Prepared Testimony
Mindy L. Kotler
Director, Asia Policy Point
Before the Subcommittee on Asia, the Pacific and
the Global Environment
Of the
House International Relations Committee
February 15, 2007
Protecting the Human Rights of Comfort Women
Mr. Chairman, thank you for the opportunity to testify on Japan‟s contemporary responsibilities for the war crimes of Imperial Japan from 1932 to 1945. I am honored and humbled to be here with Mrs. Jan Ruff O‟Herne, Grandma Kim Koon-ja, and Grandma Lee Yong Soo. Thank you Mr. Honda for your inspiring opening to this hearing. I am director of Asia Policy Point, a nonprofit research center studying the U.S. policy relationship with Japan and Northeast Asia. My personal research focus is how historical reconciliation or lack thereof affects U.S. foreign policy in Asia.

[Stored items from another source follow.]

(** * PySnips event logger: buffering, batching, tag scopes, flush scheduling

    A shallow embedding of [pysnips/ml/eventlogger.py] and the properties of
    its step controller, value batch, flush engine and tag scope stack.

    Conventions of the embedding.
    - Python exceptions are values of [PyExc]; a method is a function from
      the world to an outcome and the world it leaves behind.  A raise keeps
      every mutation made before it, as in Python.
    - Every string argument is a native [str] of the running interpreter,
      whose major version [PyMajor] is explicit where the source branches on
      [sys.version_info].
    - [with self._lock] is a reentrant lock held for the whole method body:
      a method call is one atomic transition of the world.
    - The record serializer, metadata conversion and media transcoders live
      in the sibling module [tfevents], which this file takes as an
      interface ([TfEvents]). *)

From Stdlib Require Import ZArith QArith List Lia.
From Stdlib.Strings Require Import Ascii String Byte.
From Stdlib.Floats Require SpecFloat.
From stdpp Require Import base option list gmap strings.

Local Open Scope Z_scope.
(** * Docset resolution pipeline: URL normalisation, generator detection,
      fetch fallback and search-index probing

    A shallow embedding of [src/lib/docset] (detect.ts, index.ts, search.ts,
    types.ts, markdown.ts) together with the properties of the
    natural-language specification that concern it.

    Conventions.
    - A JavaScript string is a [list ascii]: a sequence of code units, each
      below 256.  String literals are written as usual and coerced.
    - Exceptions are values of [result]; [async] functions run in the monad
      [M], which threads the log of requests handed to the injected fetch
      capability.
    - Platform classes are modelled once, in their own modules: [Regex] is a
      backtracking matcher with the ECMAScript priorities (leftmost, greedy),
      [Url] is the WHATWG URL class for [http] and [https].
    - What the code obtains from other libraries ([JSON.parse], the DOM and
      the Markdown converter) and the injected capabilities are parameters
      of the functions that use them. *)

From Stdlib Require Import Ascii String DecimalString.
From Stdlib Require Import Bool Arith NArith ZArith Lia List Permutation Sorted.
Import ListNotations.

Open Scope string_scope.
Open Scope list_scope.
Open Scope nat_scope.

Set Implicit Arguments.

(** ** JavaScript strings *)

Definition lit (s : string) : list ascii := list_ascii_of_string s.
Coercion lit : string >-> list.

Module Str.

Definition t := list ascii.

Definition code (c : ascii) : N := N_of_ascii c.

Definition between (lo hi : N) (c : ascii) : bool :=
  (lo <=? code c)%N && (code c <=? hi)%N.

Definition eqc (a b : ascii) : bool := Ascii.eqb a b.

Fixpoint eqb (a b : t) : bool :=
  match a, b with
  | [], [] => true
  | x :: a', y :: b' => eqc x y && eqb a' b'
  | _, _ => false
  end.

(** [!s] for a string: the empty string is the only falsy one. *)
Definition isEmpty (s : t) : bool :=
  match s with [] => true | _ :: _ => false end.

(** White space in the sense of [String.prototype.trim] and of [\s],
    among the code units below 256: TAB, LF, VT, FF, CR, SP and NBSP. *)
Definition isWhitespace (c : ascii) : bool :=
  between 9 13 c || (code c =? 32)%N || (code c =? 160)%N.

Definition isDigit (c : ascii) : bool := between 48 57 c.
Definition isLowerAlpha (c : ascii) : bool := between 97 122 c.
Definition isUpperAlpha (c : ascii) : bool := between 65 90 c.
Definition isAlpha (c : ascii) : bool := isLowerAlpha c || isUpperAlpha c.

(** [toLowerCase] on one code unit: A-Z, and the Latin-1 capitals
    (192..222 without the multiplication sign 215). *)
Definition lowerChar (c : ascii) : ascii :=
  if isUpperAlpha c || (between 192 222 c && negb (code c =? 215)%N)
  then ascii_of_N (code c + 32)
  else c.

Definition toLowerCase (s : t) : t := map lowerChar s.

Fixpoint dropWhile (p : ascii -> bool) (s : t) : t :=
  match s with
  | [] => []
  | c :: s' => if p c then dropWhile p s' else s
  end.

(** Remove from both ends the code units satisfying [p]. *)
Definition strip (p : ascii -> bool) (s : t) : t :=
  rev (dropWhile p (rev (dropWhile p s))).

Definition trim (s : t) : t := strip isWhitespace s.

Fixpoint startsWith (s pre : t) {struct pre} : bool :=
  match pre, s with
  | [], _ => true
  | p :: pre', c :: s' => eqc p c && startsWith s' pre'
  | _ :: _, [] => false
  end.

Definition endsWith (s suf : t) : bool := startsWith (rev s) (rev suf).

Fixpoint includes (s needle : t) : bool :=
  startsWith s needle ||
  match s with
  | [] => false
  | _ :: s' => includes s' needle
  end.

(** [s.slice(0, -n)]. *)
Definition dropEnd (n : nat) (s : t) : t := firstn (length s - n) s.

(** [s.slice(n)]. *)
Definition dropStart (n : nat) (s : t) : t := skipn n s.

(** [s.slice(0, n)]. *)
Definition takeStart (n : nat) (s : t) : t := firstn n s.

(** [s.split(sep)] for a one-character separator. *)
Fixpoint splitOn (sep : ascii) (s : t) : list t :=
  match s with
  | [] => [[]]
  | c :: s' =>
      if eqc c sep then [] :: splitOn sep s'
      else match splitOn sep s' with
           | [] => [[c]]
           | w :: ws => (c :: w) :: ws
           end
  end.

(** [parts.filter(Boolean)] on an array of strings. *)
Definition filterNonEmpty (parts : list t) : list t :=
  filter (fun p => negb (isEmpty p)) parts.

(** [parts.pop()] read as a value: the last element, if any. *)
Definition pop (parts : list t) : option t :=
  match rev parts with [] => None | p :: _ => Some p end.

(** The part of [s] up to and including its last [sep]: what
    [s.slice(0, s.lastIndexOf(sep) + 1)] returns (the empty string when
    [sep] does not occur, as [lastIndexOf] is then [-1]). *)
Definition throughLast (sep : ascii) (s : t) : t :=
  rev (dropWhile (fun c => negb (eqc c sep)) (rev s)).

(** Cut [s] at the first code unit satisfying [p]: the part before it, and
    the part after it when there is one. *)
Fixpoint cut (p : ascii -> bool) (s : t) : t * option t :=
  match s with
  | [] => ([], None)
  | c :: s' =>
      if p c then ([], Some s')
      else let '(a, b) := cut p s' in (c :: a, b)
  end.

(** Split [s] in front of the first code unit satisfying [p]. *)
Fixpoint break (p : ascii -> bool) (s : t) : t * t :=
  match s with
  | [] => ([], [])
  | c :: s' =>
      if p c then ([], s)
      else let '(a, b) := break p s' in (c :: a, b)
  end.

Definition isChar (x : ascii) (c : ascii) : bool := eqc c x.

(** Decimal rendering of a number inside a template literal. *)
Definition ofN (n : N) : t :=
  list_ascii_of_string (NilZero.string_of_uint (N.to_uint n)).

End Str.

(** ** Regular expressions

    The patterns of the source are few and small; each is written below as a
    term of [regex], and matched by a backtracking matcher in
    continuation-passing style.  Alternatives are tried left to right and
    [Star] is greedy, which gives the ECMAScript answer; an iteration of
    [Star] that consumes nothing is refused, as in the standard. *)

Module Regex.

If I may, I would like to first submit, for the record, five supporting documents on Japan‟s involvement in establishing the Imperial Military‟s Comfort Women system.
They are: an excerpt from the 1978 wartime memoirs of former Japanese Prime Minister Yasuhiro Nakasone where he states he established comfort stations (iansho) in Balikpapan, Netherlands East Indies (Borneo); the August 4, 1993 “Statement by the Chief Cabinet Secretary Yohei Kono on the result of the study on the issue of „Comfort Women‟”; a translation of an October 16, 2006 editorial in the Yomiuri Shimbun dismissing the Comfort Women history; a chart outlining the disappearance of any mention of Comfort Women in Japanese textbooks from 1997 to 2006; a map of “Where ‘Comfort Stations’ Were”; a paper by Professor Alexis Dudden on the December 2000 Woman‟s International Tribunal on Military Sexual Slavery by Japan; and a paper on the Asian Women‟s Fund by Professor Andrew Horvat of Tokyo Keizai University‟s International Center for the Study of Historical Reconciliation.